URL:	http://basex.org
Whiteboard:
Keywords:

Depends on:
Blocks:

Reported:	2009-01-25 04:06 UTC by Christian Gruen
Modified:	2009-02-26 21:24 UTC (History)
CC List:	2 users (show)

See Also:

Attachments

Description Christian Gruen 2009-01-25 04:06:41 UTC

Hi Jim, hi all,

in the following you find some new comments on the XQFT test suite (updated on Jan 24). Once more I'm sorry that I didn't have time to put each bug in a single thread, but feel free to split the list. Here we go..


[1] ft-3.2-examples-q5.xq:

As the scoring algorithm is implementation defined, results will vary.
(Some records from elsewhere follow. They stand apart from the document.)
Lemma feeding_extends s s' j src : extends s s' → feeding s j src → feeding s' j src.
Proof.
  intros [Hle Hk] [Hc (col & Hcol & Hl)]. split; [lia|]. exists col. split; [done|].
  by destruct (Hk _ Hc) as [-> _].
Qed.

Lemma fed_extends s s' j sources : extends s s' → fed s j sources → fed s' j sources.
Proof. intros He [Hf Hnd]. split; [|done]. eapply Forall_impl; [exact Hf|]. intros src. by apply feeding_extends. Qed.

(** ** Opening *)

Lemma open_one (s s' : cluster) i r :
  open_shard_source n record key 0 count i s = Some (r, s') → r ≠ Panic →
  open_shard_sources n record key [i] 0 count s = Some ((λ src, [src]) <$> r, s').
Proof.
  intros Hr Hp. unfold open_shard_sources. rewrite (os_scheme Hos). rewrite (net_run_ok _ _ s s (scheme code)) by done.
  cbn [nmapM]. unfold mbind, net_bind. rewrite Hr. by destruct r.
Qed.

Lemma open_served (s : cluster) i :
  shard_served i →
  ∃ src s', open_shard_sources n record key [i] 0 count s = Some (Ok [src], s') ∧ extends s s'
    ∧ ss_index src = i ∧ feeding s' 0 src ∧ ss_channel src = length (pe_conns s).
Proof.
  intros (d & e & col & Hd & He & Hr & Hcol & Hserve).
  destruct (connect_to_run locate greet serve n s _ Hr) as (s1 & R1 & F1).
  destruct (send_request_run locate greet serve s s1 _ (GetShard d (r_key_hash record) (r_version record) i 0 count) F1) as (s2 & R2 & F2).
  rewrite Hserve in F2.
  destruct (read_response_run locate greet serve s s2 _ _ _ _ _ F2 ltac:(done)) as (s3 & R3 & F3).
  exists (mkSource i d (de_node e) (length (pe_conns s)) 1), s3.
  destruct F3 as (Hex & Hlen & Hnet & _). split_and!; [|done|done| |done].
  - change (Ok [?x]) with ((λ src, [src]) <$> (Ok x : res Failure ShardSource)). apply open_one; [|done]. unfold open_shard_source. rewrite Hd, (net_run_ok _ _ s s d) by done. rewrite He.
    rewrite (net_run_ok _ _ s s (de_node e)) by done.
    rewrite (net_run_ok _ _ _ _ _ R1), (net_run_ok _ _ _ _ _ (nmap_err_run _ _ _ _ _ R2)).
    by rewrite (net_run_ok _ _ _ _ _ (nmap_err_run _ _ _ _ _ R3)).
  - split; cbn [ss_channel]; [lia|]. exists col. split; [done|]. cbn [ss_channel ss_owner ss_request]. by rewrite drop_0.
Qed.
Lemma rebuild_stripe_ok key writers readers j stripe s readers' s' :
  rebuild_stripe code key record writers readers (Z.of_nat j) s = Some (Ok readers', s') →
  chunks (stripe_bytes record code) body !! j = Some stripe → NoDup (wr_channel <$> writers) →
  readers_ok (pe_log s) readers → undamaged (pe_log s') →
  readers_ok (pe_log s') readers' ∧ ∃ e, pe_log s' = pe_log s ++ e
    ∧ ∀ w, w ∈ writers → 0 ≤ wr_index w < total_shards (scheme code) →
        ∃ col bytes, cols !! Z.to_nat (wr_index w) = Some col ∧ col !! j = Some bytes
        ∧ sent_on (wr_channel w) e = data_messages (wr_request w) (Z.of_nat j) [bytes].
Proof.
  unfold rebuild_stripe. intros Hr Hst Hnd [Hd Hrg Hs] Hu. next Hr. destruct x as [received l].
  apply (read_repair_stripe_ok _ count) in R as (e1 & L1 & G1 & C1 & Harr & Hsub & Hix & Hs'); [|done].
  next Hr. apply lift_ok_inv in R as [Hdec ->]. apply map_err_Ok in Hdec. next Hr. next Hr.
  apply lift_ok_inv in R0 as [Henc ->]. apply map_err_Ok in Henc. next Hr. apply ret_ok_inv in Hr as [-> ->].
  apply send_rebuilt_ok in R0 as (es & Hes & L2 & C2).
  assert (t0 = t ∧ x0 = stripe) as [-> ->].
  { assert (undamaged (pe_log t)) as Hu1.
    { destruct x; apply ret_ok_inv in R as [_ ->] || done; rewrite L2 in Hu; by eapply undamaged_app. }
    pose proof (decoded_stripe (pe_log t) j stripe readers received x Hu1 Hst Harr Hsub Hd Hrg Hdec) as Hx.
    destruct x; try done; apply ret_ok_inv in R as [-> ->]; by subst. }
  split; [split; [by rewrite Hix|by rewrite Hix|rewrite L2; eapply Forall_impl; [exact Hs'|]; intros r; apply streaming_app]|].
  exists (e1 ++ concat es). split; [by rewrite L2, L1, app_assoc|]. intros w Hw Hwi.
  destruct (sent_on_rebuilt _ _ _ _ w Hnd Hes Hw) as (b & Hb & Hsent).
  destruct (os_columns Hos j stripe Hst) as (blocks & Henc' & Hcols). rewrite Henc in Henc'. injection Henc' as <-.
  destruct (Hcols _ _ Hb) as (col & Hcol & Hj). exists col, (sb_bytes b). split_and!; [done|done|].
  rewrite sent_on_app, (sent_on_received _ _ G1), Hsent. unfold data_messages. cbn.
  destruct (encoded_block _ _ _ _ (wr_index w) (os_code Hos) Henc Hwi) as (bytes & Hb'). simplify_eq. by rewrite Z.add_0_r.
Qed.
A lower scoring value than 0.8 might cover more implementations; alternatively, queries with scoring could be to a minimum, as long as no reference scoring model is offered (otherwise these test queries won't make too much sense).


[2] ft-3.3-examples-q1.xq:

Attribute value should be atomized to conform with the proposed result, e.g. like this:

old: //book[. ftcontains "usability" occurs at least 2 times]/@number
new: data(//book[. ftcontains "usability" occurs at least 2 times]/@number)


[3] ft-3.4-examples-q1.xq:

Query yields a boolean, whereas the result contains elements


[4] ftstaticcontext-results-q1.txt:

Result file is incorrect (superfluous: line 377-end)


[5] ftstaticcontext-results-q2.txt:

Result file is incorrect (superfluous: line 280-end)


[6] ftstaticcontext-results-q6.txt:

All books expected as result ('approved'/'approve' -> 'approv')


[7] FTPrimary-FTWords-any-q4b.xq:

0 results expected (<paragraphs/>), as the matching elements don't contain any of the phrases ("FTAnyallOption weekend" and "voting specifies").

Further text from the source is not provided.